O Poder Executivo também respondeu rapidamente à eclosão da pandemia. Os decretos de governadores e prefeitos – chefes dos Poderes Executivos locais, extremamente relevantes em Estado de forma federativa – se sucederam rapidamente, podendo-se mencionar como paradigmático, para evitar cansar o leitor, o Decreto Distrital 40.539, de 19 de março de 2020, por meio do qual o Governador do Distrito Federal dispôs “sobre as medidas para enfrentamento da emergência de saúde pública de importância internacional decorrente do novo coronavírus”.

No âmbito federal, o chefe do Poder Executivo, para ficar em um dentre dezenas de exemplos possíveis, editou a Medida Provisória nº 936, de 1º de abril de 2020, instituindo amplo programa emergencial de emprego e renda, com grau de coordenação entre diferentes órgãos e entidades que, embora possa ser tido por insuficiente por alguns, não poderia ser obtido por uma instituição com as características do Poder Judiciário.

Em suma, pode-se até alegar que o poder público poderia ser exercido de formas diferentes ou melhores pelos mandatários escolhidos no âmbito da democracia brasileira. De certa forma, esta alegação faz parte do próprio debate democrático.

Contudo, após mais de trinta anos de vigência da Constituição de 1988, a democracia brasileira pode até ser jovem, mas não há como qualificá-la de órfã ou hipossuficiente, dependente de um tutor sábio, seja ele fardado ou togado.

A compreensível ansiedade gerada pela crise por vezes nos leva a querer encontrar novidades e mudanças de paradigma onde deveríamos buscar constância, cautela e estabilidade.

A função do Poder Judiciário durante a crise epidemiológica é a mesma que lhe cabia antes da crise: aplicar de modo imparcial e fundamentado o ordenamento jurídico, controlando os atos dos poderes eleitos para que eles sejam compatíveis com a Constituição e as leis em vigor, enquanto elas não forem regularmente modificadas pelos mecanismos previstos no próprio ordenamento jurídico e que estão em pleno funcionamento.

Ao exercer tal função, é possível que o Poder Judiciário tenha que lidar com a inconformação, por vezes ruidosa, de quem permanece inconformado com a decisão; isto também não é novidade e não começa com a crise sanitária.

Se, ao fazê-lo, o Judiciário for visto como “malvado”, trata-se de incômodo para o qual as garantias constitucionais da magistratura oferecem justa proteção; o que não deve o juiz é almejar ser “favorito” de quem quer que seja, mesmo que da nação ou da opinião pública. Ao final, ao querer ser “favorito” ou mesmo “bondoso”, é que se corre o maior risco de deixar de ser “juiz” no sentido pleno da palavra.

 


[1] https://www.jota.info/opiniao-e-analise/artigos/um-malvado-favorito-o-ativismo-judicial-em-tempos-de-covid-19-02052020

[2] A este respeito, HORBACH, Carlos Bastide.
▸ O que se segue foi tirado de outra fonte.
(* ===== verification/AsyncData.v ===== *)
(** * The asynchronous data service

    [src/data/async_data_service.cpp]: each request is a task of the thread
    pool; a worker runs it against the stores and pushes a completion that will
    call the requester's callback on the event-loop thread.

    The closures are data: a [DataTask] is what a submitted lambda captured, a
    [Completion] what the lambda it pushes captured, and [PK], [SK], [OK] are the
    types of the callbacks they carry. [DataService] is the interface the game
    service uses. *)

From S2P Require Import Prelude Double DataTypes MemoryStores ThreadPool CompletionQueue.

(** The service as its client sees it: a call is accepted or refused. *)
Class DataService (D PK SK OK : Type) := {
  ds_LoadPlayer : D → string → PK → bool * D;
  ds_SavePlayer : D → PlayerRecord → OK → bool * D;
  ds_StoreSession : D → SessionRecord → Z → OK → bool * D;
  ds_LoadSession : D → Z → SK → bool * D
}.

Section async.
Context {PK SK OK : Type}.

Inductive DataTask :=
| LoadPlayerTask (account : string) (callback : PK)
| SavePlayerTask (player : PlayerRecord) (callback : OK)
| DeletePlayerTask (account : string) (callback : OK)
| StoreSessionTask (session : SessionRecord) (ttl : Z) (callback : OK)
| LoadSessionTask (player_id : Z) (callback : SK)
| RemoveSessionTask (player_id : Z) (callback : OK).

Inductive Completion :=
| PlayerCompletion (callback : PK) (result : DataResult PlayerRecord)
| SessionCompletion (callback : SK) (result : DataResult SessionRecord)
| OperationCompletion (callback : OK) (result : OperationResult).

Abbreviation Pool := (BoundedThreadPool DataTask).

(** The six requests; [None] is an empty callback. *)
Definition LoadPlayer (workers : Pool) (account : string) (callback : option PK) : bool * Pool :=
  match callback with
  | None => (false, workers)
  | Some callback => TrySubmit workers (Some (LoadPlayerTask account callback))
  end.

Definition SavePlayer (workers : Pool) (player : PlayerRecord) (callback : option OK) : bool * Pool :=
  match callback with
  | None => (false, workers)
  | Some callback => TrySubmit workers (Some (SavePlayerTask player callback))
  end.

Definition DeletePlayer (workers : Pool) (account : string) (callback : option OK) : bool * Pool :=
  match callback with
  | None => (false, workers)
  | Some callback => TrySubmit workers (Some (DeletePlayerTask account callback))
  end.

Definition StoreSession (workers : Pool) (session : SessionRecord) (ttl : Z)
    (callback : option OK) : bool * Pool :=
  match callback with
  | None => (false, workers)
  | Some callback => TrySubmit workers (Some (StoreSessionTask session ttl callback))
  end.

Definition LoadSession (workers : Pool) (player_id : Z) (callback : option SK) : bool * Pool :=
  match callback with
  | None => (false, workers)
  | Some callback => TrySubmit workers (Some (LoadSessionTask player_id callback))
  end.

Definition RemoveSession (workers : Pool) (player_id : Z) (callback : option OK) : bool * Pool :=
  match callback with
  | None => (false, workers)
  | Some callback => TrySubmit workers (Some (RemoveSessionTask player_id callback))
  end.

#[export] Instance pool_data_service : DataService Pool PK SK OK := {
  ds_LoadPlayer w a k := LoadPlayer w a (Some k);
  ds_SavePlayer w p k := SavePlayer w p (Some k);
  ds_StoreSession w s ttl k := StoreSession w s ttl (Some k);
  ds_LoadSession w p k := LoadSession w p (Some k)
}.

(** The request a task carries, and the callback that is owed an answer. *)
Definition task_callback (t : DataTask) : PK + SK + OK :=
  match t with
  | LoadPlayerTask _ k => inl (inl k)
  | LoadSessionTask _ k => inl (inr k)
  | SavePlayerTask _ k | DeletePlayerTask _ k | StoreSessionTask _ _ k
  | RemoveSessionTask _ k => inr k
  end.

Definition completion_callback (c : Completion) : PK + SK + OK :=
  match c with
  | PlayerCompletion k _ => inl (inl k)
  | SessionCompletion k _ => inl (inr k)
  | OperationCompletion k _ => inr k
  end.

(** ** Workers and stores *)

Section stores.
Context {P S : Type} `{PlayerRepository P} `{SessionStore S}.

(** The body of a submitted lambda up to its [Push]: the store operation and the
    completion built from its result. [now] is the clock the store reads. *)
Definition run_task (now : Z) (t : DataTask) (stores : P * S) : Completion * (P * S) :=
  let '(players, sessions) := stores in
  match t with
  | LoadPlayerTask account k =>
      let '(result, players) := LoadByAccount players account in
      (PlayerCompletion k result, (players, sessions))
  | SavePlayerTask player k =>
      let '(result, players) := Save players player in
      (OperationCompletion k result, (players, sessions))
  | DeletePlayerTask account k =>
      let '(result, players) := DeleteByAccount players account in
      (OperationCompletion k result, (players, sessions))
  | StoreSessionTask session ttl k =>
      let '(result, sessions) := Store sessions now session ttl in
      (OperationCompletion k result, (players, sessions))
  | LoadSessionTask player_id k =>
      let '(result, sessions) := Load sessions now player_id in
      (SessionCompletion k result, (players, sessions))
  | RemoveSessionTask player_id k =>
      let '(result, sessions) := Remove sessions now player_id in
      (OperationCompletion k result, (players, sessions))
  end.

(** The pool, the stores, the completions computed by a worker that has not
    pushed yet, and the completions pushed so far. *)
Record DataSystem := mkDataSystem {
  pool : Pool;
  stores : P * S;
  computed : gmap nat Completion;
  pushed_completions : list Completion
}.

Inductive data_step : DataSystem → DataSystem → Prop :=
| data_pool s p' :
    pool_step (pool s) p' → finished p' = finished (pool s) →
    data_step s {| pool := p'; stores := stores s; computed := computed s;
                   pushed_completions := pushed_completions s |}
| data_store s i t now c st :
    workers_ (pool s) !! i = Some (Running t) → computed s !! i = None →
    run_task now t (stores s) = (c, st) →
    data_step s {| pool := pool s; stores := st; computed := <[i := c]> (computed s);
                   pushed_completions := pushed_completions s |}
| data_push s i t c :
    workers_ (pool s) !! i = Some (Running t) → computed s !! i = Some c →
    data_step s
      {| pool := {| queue_capacity_ := queue_capacity_ (pool s); tasks_ := tasks_ (pool s);
                    workers_ := <[i := AtLock]> (workers_ (pool s));
                    accepting_tasks_ := accepting_tasks_ (pool s);
                    notify_one_pending := notify_one_pending (pool s);
                    notify_all_pending := notify_all_pending (pool s);
                    accepted := accepted (pool s); started := started (pool s);
                    finished := finished (pool s) ++ [t] |};
         stores := stores s; computed := delete i (computed s);
         pushed_completions := pushed_completions s ++ [c] |}.

Definition data_init (p : Pool) (st : P * S) : DataSystem :=
  {| pool := p; stores := st; computed := ∅; pushed_completions := [] |}.

(** A computed completion belongs to the task its worker is running, and the
    pushed ones to the finished tasks, in order. *)
Record DataInv (s : DataSystem) : Prop := {
  inv_pool : PoolInv (pool s);
  inv_computed : ∀ i c, computed s !! i = Some c →
    ∃ t : DataTask, workers_ (pool s) !! i = Some (Running t) ∧ completion_callback c = task_callback t;
  inv_pushed : completion_callback <$> pushed_completions s = task_callback <$> finished (pool s)
}.

(** *** Facts *)

Lemma run_task_callback now t st :
  completion_callback (run_task now t st).1 = task_callback t.
Proof.
  destruct st as [players sessions]. destruct t; simpl.
  - by destruct (LoadByAccount players account).
  - by destruct (Save players player).
  - by destruct (DeleteByAccount players account).
  - by destruct (Store sessions now session ttl).
  - by destruct (Load sessions now player_id).
  - by destruct (Remove sessions now player_id).
Qed.

(** A step of the pool that finishes nothing does not touch a running worker. *)
Lemma pool_step_running (p p' : Pool) (i : nat) (t : DataTask) :
  pool_step p p' → finished p' = finished p →
  workers_ p !! i = Some (Running t) → workers_ p' !! i = Some (Running t).
Proof.
  intros Hstep Hfin Hi.
  destruct Hstep as [p t' p' E|p j n En Hj|p n En Hnw|p p' E|p En|p j Hj|p j ph p' Hj E|p j t' Hj|p Ha En Hne Hex];
    simpl in *.
  - apply TrySubmit_true in E as (_ & _ & ->). done.
  - rewrite list_lookup_insert_ne; [done|]. intros <-. congruence.
  - done.
  - unfold Shutdown_locked in E. case_match; by simplify_eq.
  - unfold wake_all. by rewrite list_lookup_fmap, Hi.
  - rewrite list_lookup_insert_ne; [done|]. intros <-. congruence.
  - assert (workers_ p' = workers_ p) as ->.
    { unfold WorkerLoop_locked in E. by repeat case_match; simplify_eq. }
    rewrite list_lookup_insert_ne; [done|]. intros <-. congruence.
  - apply (f_equal length) in Hfin. rewrite length_app in Hfin. simpl in Hfin. lia.
  - apply list_elem_of_lookup_2 in Hi. by apply Hex in Hi.
Qed.

Lemma data_step_inv s s' : DataInv s → data_step s s' → DataInv s'.
Proof.
  intros [Hp Hc Hpu] Hstep. destruct Hstep as [s p' Hstep Hfin|s i t now c st Hi Hn E|s i t c Hi Hci].
  - split; simpl; [by eapply pool_step_inv| |by rewrite Hfin].
    intros i c (t & Hi & Hk)%Hc. exists t. split; [|done]. by eapply pool_step_running.
  - split; simpl; [done| |done]. intros j c'. rewrite lookup_insert_Some.
    intros [[<- <-]|[_ Hj]]; [|by apply Hc]. exists t. split; [done|].
    pose proof (run_task_callback now t (stores s)) as Hr. by rewrite E in Hr.
  - split; simpl.
    + eapply pool_step_inv; [exact Hp|]. by apply step_finish.
    + intros j c' [Hne (t' & Hj & Hk)%Hc]%lookup_delete_Some. exists t'.
      split; [|done]. by rewrite list_lookup_insert_ne.
    + rewrite !fmap_app, Hpu. f_equal. simpl. destruct (Hc i c Hci) as (t' & Hi' & ->). congruence.
Qed.

Lemma data_reachable_inv s s' : DataInv s → rtc data_step s s' → DataInv s'.
Proof. intros Hs Hr. induction Hr; eauto using data_step_inv. Qed.

Lemma data_init_inv p st : PoolInv p → finished p = [] → DataInv (data_init p st).
Proof. intros Hp Hf. split; simpl; [done|set_solver|by rewrite Hf]. Qed.
End stores.
End async.

Arguments DataTask : clear implicits.
Arguments Completion : clear implicits.
Arguments DataSystem : clear implicits.

(** ** Properties *)

(** C35: Every accepted request is answered exactly once: under every interleaving
    of submitters, workers and store accesses, the pushed completions answer, in
    order, the finished requests; the accepted ones are those finished, running or
    queued; and after the pool has shut down and joined, the callbacks answered are
    exactly the callbacks accepted. *)
Theorem requests_answered_once {PK SK OK P S} `{PlayerRepository P} `{SessionStore S}
    n c (p0 : BoundedThreadPool (DataTask PK SK OK)) (st : P * S) s :
  BoundedThreadPool_new n c = Returns p0 → rtc data_step (data_init p0 st) s →
  completion_callback <$> pushed_completions s = task_callback <$> finished (pool s) ∧
  accepted (pool s) ≡ₚ finished (pool s) ++ running (workers_ (pool s)) ++ tasks_ (pool s) ∧
  (workers_ (pool s) = [] →
     completion_callback <$> pushed_completions s ≡ₚ task_callback <$> accepted (pool s)).
Proof.
  intros Hn Hr. pose proof (pool_new_inv _ _ _ Hn) as [Hp0 _].
  assert (finished p0 = []) as Hf0.
  { unfold BoundedThreadPool_new in Hn. case_match; by simplify_eq. }
  pose proof (data_reachable_inv _ _ (data_init_inv p0 st Hp0 Hf0) Hr) as [Hp Hc Hpu].
  assert (accepted (pool s) ≡ₚ finished (pool s) ++ running (workers_ (pool s)) ++ tasks_ (pool s)) as Hacc.
  { by rewrite (inv_fifo _ Hp), (inv_once _ Hp), <- app_assoc. }
  split; [done|]. split; [done|]. intros Hw. rewrite Hpu. f_equiv.
  destruct (inv_exited _ Hp (or_introl Hw)) as [_ Ht].
  rewrite Hacc, Hw, Ht. simpl. by rewrite app_nil_r.
Qed.

(** A refused request has no effect: each of the six operations returns [false]
    and leaves the pool as it is for an empty callback, a full queue or a pool that
    is shutting down, and otherwise queues exactly its own task at the back. *)
Theorem request_accepted_or_refused {PK SK OK} (w : BoundedThreadPool (DataTask PK SK OK))
    (a : string) (p : PlayerRecord) (id : Z) (s : SessionRecord) (ttl : Z)
    (pk : option PK) (sk : option SK) (ok : option OK) :
  let outcome {K} (k : option K) (r : bool * BoundedThreadPool (DataTask PK SK OK)) task :=
    match k with
    | Some k =>
        if accepting_tasks_ w && (length (tasks_ w) <? queue_capacity_ w)%nat
        then r.1 = true ∧ tasks_ r.2 = tasks_ w ++ [task k]
        else r = (false, w)
    | None => r = (false, w)
    end in
  outcome pk (LoadPlayer w a pk) (LoadPlayerTask a) ∧
  outcome ok (SavePlayer w p ok) (SavePlayerTask p) ∧
  outcome ok (DeletePlayer w a ok) (DeletePlayerTask a) ∧
  outcome ok (StoreSession w s ttl ok) (StoreSessionTask s ttl) ∧
  outcome sk (LoadSession w id sk) (LoadSessionTask id) ∧
  outcome ok (RemoveSession w id ok) (RemoveSessionTask id).
Proof.
  assert (∀ t, if accepting_tasks_ w && (length (tasks_ w) <? queue_capacity_ w)%nat
    then (TrySubmit w (Some t)).1 = true ∧ tasks_ (TrySubmit w (Some t)).2 = tasks_ w ++ [t]
    else TrySubmit w (Some t) = (false, w)) as Hsub.
  { intros t. unfold TrySubmit. rewrite Nat.ltb_antisym.
    destruct (accepting_tasks_ w), (queue_capacity_ w <=? _)%nat; done. }
  intros outcome. repeat split; unfold outcome.
  1: destruct pk as [k|]; [|done]; exact (Hsub (LoadPlayerTask a k)).
  4: destruct sk as [k|]; [|done]; exact (Hsub (LoadSessionTask id k)).
  all: destruct ok as [k|]; [|done].
  - exact (Hsub (SavePlayerTask p k)).
  - exact (Hsub (DeletePlayerTask a k)).
  - exact (Hsub (StoreSessionTask s ttl k)).
  - exact (Hsub (RemoveSessionTask id k)).
Qed.

(** ** Witnesses *)

(** ** Witnesses *)

(** A pool with one worker, and the same with one request submitted. *)
Definition idle_pool : BoundedThreadPool (DataTask unit unit unit) :=
  {| queue_capacity_ := 4; tasks_ := []; workers_ := [AtLock]; accepting_tasks_ := true;
     notify_one_pending := 0; notify_all_pending := false; accepted := []; started := []; finished := [] |}.

Definition one_request : BoundedThreadPool (DataTask unit unit unit) :=
  (LoadPlayer idle_pool "ada" (Some tt)).2.

Definition no_stores : MemoryPlayerRepository * MemorySessionStore :=
  ({| players := ∅ |}, {| sessions := ∅ |}).

Definition requested : DataSystem unit unit unit MemoryPlayerRepository MemorySessionStore :=
  {| pool := one_request; stores := no_stores; computed := ∅; pushed_completions := [] |}.

Lemma requests_answered_once_witness :
  accepted (pool requested)
  ≡ₚ finished (pool requested) ++ running (workers_ (pool requested)) ++ tasks_ (pool requested).
Proof.
  refine (proj1 (proj2 (requests_answered_once 1 4 idle_pool no_stores requested _ _))).
  - reflexivity.
  - apply rtc_once. apply (data_pool (data_init idle_pool no_stores) one_request).
    + by apply (step_submit _ (LoadPlayerTask "ada" tt)).
    + reflexivity.
Defined.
O Poder Executivo na democracia contemporânea: liberdade em tempos de crise. In: HORBACH, Carlos Bastide; ALMEIDA, Fernando Dias Menezes de; AMARAL JÚNIOR, José Levi Mello do; LEAL, Roger Stiefelmann (Coord.). Direito constitucional, Estado de Direito e democracia: homenagem ao Prof. Manoel Gonçalves Ferreira Filho. São Paulo: Quartier Latin, 2011, p.121-153.